#### Exercise goal:
When a line of the records below contains the string "bytes", copy that whole line.

Collection entries:
....................

(* ===== verification/Costmap.v ===== *)
(** * Two-dimensional costmap ([nav2_costmap_2d/costmap_2d.hpp], [costmap_2d.cpp])

    The map's storage, its coordinates, windows and origin; the polygons are in
    [CostmapPolygon]. The array of costs is a list of bytes, row by row; a null
    array is the empty list. Fresh memory holds unknown bytes. The mutex and the
    file output are not modelled. *)

From stdpp Require Import base option list numbers.
From Stdlib Require Import ZArith Lia SpecFloat.
From S2P Require Import Prelude Float64.

Module Costmap.

Definition NO_INFORMATION : Z := 255.
Definition LETHAL_OBSTACLE : Z := 254.
Definition FREE_SPACE : Z := 0.
Definition OCC_GRID_UNKNOWN : Z := -1.
Definition OCC_GRID_FREE : Z := 0.
Definition OCC_GRID_OCCUPIED : Z := 100.

Record MapLocation : Type := mk_loc { loc_x : Z; loc_y : Z }.

#[export] Instance map_location_eq_dec : EqDecision MapLocation.
Proof. solve_decision. Defined.

Record costmap : Type := mk_costmap {
  size_x : Z; size_y : Z;
  resolution : f64; origin_x : f64; origin_y : f64;
  cells : list Z;
  default_value : Z }.

Definition set_cells (l : list Z) (m : costmap) : costmap :=
  mk_costmap (size_x m) (size_y m) (resolution m) (origin_x m) (origin_y m) l (default_value m).
Definition set_frame (resol ox oy : f64) (m : costmap) : costmap :=
  mk_costmap (size_x m) (size_y m) resol ox oy (cells m) (default_value m).
Definition set_sizes (sx sy : Z) (m : costmap) : costmap :=
  mk_costmap sx sy (resolution m) (origin_x m) (origin_y m) (cells m) (default_value m).

(** [memset] and [memcpy] on a part of an array; nothing is accessed when the
    length is zero. *)
Definition memset (l : list Z) (start value len : Z) : res (list Z) :=
  if len =? 0 then Ok l else
  _ ← require (bool_decide (0 <= start /\ 0 <= len /\ start + len <= Z.of_nat (length l)));
  Ok (take (Z.to_nat start) l ++ replicate (Z.to_nat len) value ++ drop (Z.to_nat (start + len)) l).

Definition memcpy (dst : list Z) (d : Z) (src : list Z) (s len : Z) : res (list Z) :=
  if len =? 0 then Ok dst else
  _ ← require (bool_decide (0 <= d /\ 0 <= s /\ 0 <= len /\ d + len <= Z.of_nat (length dst) /\
                            s + len <= Z.of_nat (length src)));
  Ok (take (Z.to_nat d) dst ++ take (Z.to_nat len) (drop (Z.to_nat s) src) ++
      drop (Z.to_nat (d + len)) dst).

(** ** Cells *)

Definition getIndex (mx my : Z) (m : costmap) : Z := wrapu 32 (my * size_x m + mx).

(** Dividing by a zero size is undefined. *)
Definition indexToCells (index : Z) (m : costmap) : res (Z * Z) :=
  _ ← require (negb (size_x m =? 0));
  let my := index / size_x m in
  Ok (wrapu 32 (index - wrapu 32 (my * size_x m)), my).

Definition getCost_at (undex : Z) (m : costmap) : res Z := aget (cells m) undex.
Definition getCost (mx my : Z) (m : costmap) : res Z := getCost_at (getIndex mx my m) m.
Definition setCost (mx my cost : Z) (m : costmap) : res costmap :=
  l ← aset (cells m) (getIndex mx my m) cost; Ok (set_cells l m).

Definition getSizeInCellsX (m : costmap) : Z := size_x m.
Definition getSizeInCellsY (m : costmap) : Z := size_y m.
Definition f64_half : f64 := S754_finite false 4503599627370496 (-53).
Definition getSizeInMetersX (m : costmap) : f64 :=
  f64_mul (f64_add (f64_of_Z (wrapu 32 (size_x m - 1))) f64_half) (resolution m).
Definition getSizeInMetersY (m : costmap) : f64 :=
  f64_mul (f64_add (f64_of_Z (wrapu 32 (size_y m - 1))) f64_half) (resolution m).

(** ** Maps *)

Definition deleteMaps (m : costmap) : costmap := set_cells [] m.

Definition resetMaps (m : costmap) : res costmap :=
  l ← memset (cells m) 0 (default_value m) (wrapu 32 (size_x m * size_y m));
  Ok (set_cells l m).

(** The rows of [resetMapToValue], [fuel] bounding their number. *)
Fixpoint reset_rows (fuel : nat) (y bound len value size_x : Z) (l : list Z) : res (list Z) :=
  if y <? bound then
    match fuel with
    | O => UB
    | S fuel =>
        l ← memset l y value len;
        reset_rows fuel (wrapu 32 (y + size_x)) bound len value size_x l
    end
  else Ok l.

Definition resetMapToValue (x0 y0 xn yn value : Z) (m : costmap) : res costmap :=
  let len := wrapu 32 (xn - x0) in
  let y := wrapu 32 (y0 * size_x m + x0) in
  let bound := wrapu 32 (yn * size_x m + x0) in
  l ← reset_rows (Z.to_nat ((bound - y) / Z.max 1 (size_x m) + 1)) y bound len value (size_x m)
        (cells m);
  Ok (set_cells l m).

Definition resetMap (x0 y0 xn yn : Z) (m : costmap) : res costmap :=
  resetMapToValue x0 y0 xn yn (default_value m) m.

(** The rows of [copyMapRegion], between two arrays. *)
Fixpoint copy_rows (rows : nat) (src : list Z) (s sm_size_x : Z) (dst : list Z) (d dm_size_x len : Z) :
    res (list Z) :=
  match rows with
  | O => Ok dst
  | S rows =>
      dst ← memcpy dst d src s len;
      copy_rows rows src (s + sm_size_x) sm_size_x dst (d + dm_size_x) dm_size_x len
  end.

Definition copyMapRegion (source_map : list Z) (sm_lower_left_x sm_lower_left_y sm_size_x : Z)
    (dest_map : list Z) (dm_lower_left_x dm_lower_left_y dm_size_x region_size_x region_size_y : Z) :
    res (list Z) :=
  copy_rows (Z.to_nat region_size_y)
    source_map (wrapu 32 (sm_lower_left_y * sm_size_x + sm_lower_left_x)) sm_size_x
    dest_map (wrapu 32 (dm_lower_left_y * dm_size_x + dm_lower_left_x)) dm_size_x region_size_x.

....................

#### Answer to the problem:
    [CostmapPolygon]. The array of costs is a list of bytes, row by row; a null
    array is the empty list. Fresh memory holds unknown bytes. The mutex and the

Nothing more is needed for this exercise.